1. Dynamic Manifest — An MCP Resource that exposes a structured JSON manifest of all tools, actions, and presenters. Clients can read it via resources/read.
2. Registry API — Direct programmatic access via registry.getAllTools(), registry.getBuilders(), and registry.getTools(filter).

Enabling the Manifest

Enable the dynamic manifest via the introspection option in attachToServer():

registry.attachToServer(server, {
  contextFactory: createContext,
  introspection: {
    enabled: process.env.NODE_ENV !== 'production',
    uri: 'fusion://manifest.json',
  },
});

When enabled, the framework registers resources/list and resources/read handlers on the MCP server. Clients discover the manifest via standard MCP resource discovery — no custom HTTP endpoints.

IMPORTANT

Introspection is opt-in only and never enabled silently. In production, consider disabling it or using RBAC filtering to restrict what each session sees.

RBAC Filtering

The filter callback allows per-session manifest filtering.
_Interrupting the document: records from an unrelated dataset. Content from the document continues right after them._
(** X2. When the placement is ['center'], or when neither of the two
    tests on the overlay started at the trigger's top succeeds (it does not
    end past the container's height minus the edge gap, and it does not
    start above the edge gap), the offset is zero, and an offset left in the
    style by an earlier placement is removed. *)
Theorem no_overflow_no_offset
    (containerRect triggerRect : DOMRect) (dialogWidth dialogHeight : float)
    (d : HTMLDialogElement) :
  let p := calculatePlacement containerRect triggerRect dialogWidth dialogHeight in
  let top := rect_top triggerRect - rect_top containerRect in
  px p = HCenter \/
  (js_gt (top + dialogHeight) (rect_height containerRect - CONTAINER_GAP) = false /\
   js_lt top CONTAINER_GAP = false) ->
  verticalOffset p = 0 /\
  style (publish p d) !! "--dialog-vertical-offset" = None.
Proof.
  intros p top Hcase.
  assert (Ho : verticalOffset p = 0).
  { subst p top. destruct Hcase as [Hx | [H1 H2]];
      placement_cases; solve [reflexivity | discriminate | congruence]. }
  split; [exact Ho|].
  rewrite publish_offset, Ho. reflexivity.
Qed.

Lemma no_overflow_no_offset_witness :
  verticalOffset (calculatePlacement narrow_container tall_trigger 80 80) = 0.
Proof.
  exact (proj1 (no_overflow_no_offset narrow_container tall_trigger 80 80
                  plain_dialog (or_introl eq_refl))).
Defined.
Unauthorized agents never see hidden tools:

registry.attachToServer(server, {
  contextFactory: createContext,
  introspection: {
    enabled: true,
    uri: 'fusion://manifest.json',
    filter: (manifest, ctx) => {
      if (ctx.user.role !== 'admin') {
        // Remove admin-only tools from the manifest
        delete manifest.capabilities.tools['admin.delete_user'];
        delete manifest.capabilities.tools['admin.reset_password'];
      }
      return manifest;
    },
  },
});

The filter receives a cloned manifest — mutations are safe and don't affect the compiled tree.

Manifest Structure

The manifest JSON contains:

{
  "serverName": "my-mcp-server",
  "capabilities": {
    "tools": {
      "projects.list": {
        "description": "List all projects",
        "annotations": { "readOnlyHint": true },
        "inputSchema": { "properties": { "status": { "type": "string" } } },
        "actions": ["list"],
        "presenter": "Project"
      }
    }
  }
}

Each tool entry includes its description, annotations, input schema, action list, and attached Presenter name.

Registry Querying

For programmatic access (scripts, admin dashboards, test harnesses), use the ToolRegistry API directly:

const registry = new ToolRegistry<AppContext>();
registry.registerAll(...tools);

// All compiled MCP tool definitions
const allTools = registry.getAllTools();
// [{ name: 'projects_list', description: '...', inputSchema: {...} }, ...]

// Filtered by tags
const publicTools = registry.getTools({ tags: ['public'] });
const nonAdminTools = registry.getTools({ exclude: ['admin'] });

// Check if a tool exists
registry.has('projects');  // true

// Count registered tools
registry.size;             // 42

// Iterate over raw builders (for custom introspection)
for (const builder of registry.getBuilders()) {
  console.log(builder.getName(), builder.getTags());
}

TIP

Use getBuilders() to access the raw builder instances. Each builder exposes getName(), getTags(), buildToolDefinition(), and other metadata methods useful for building custom introspection tools.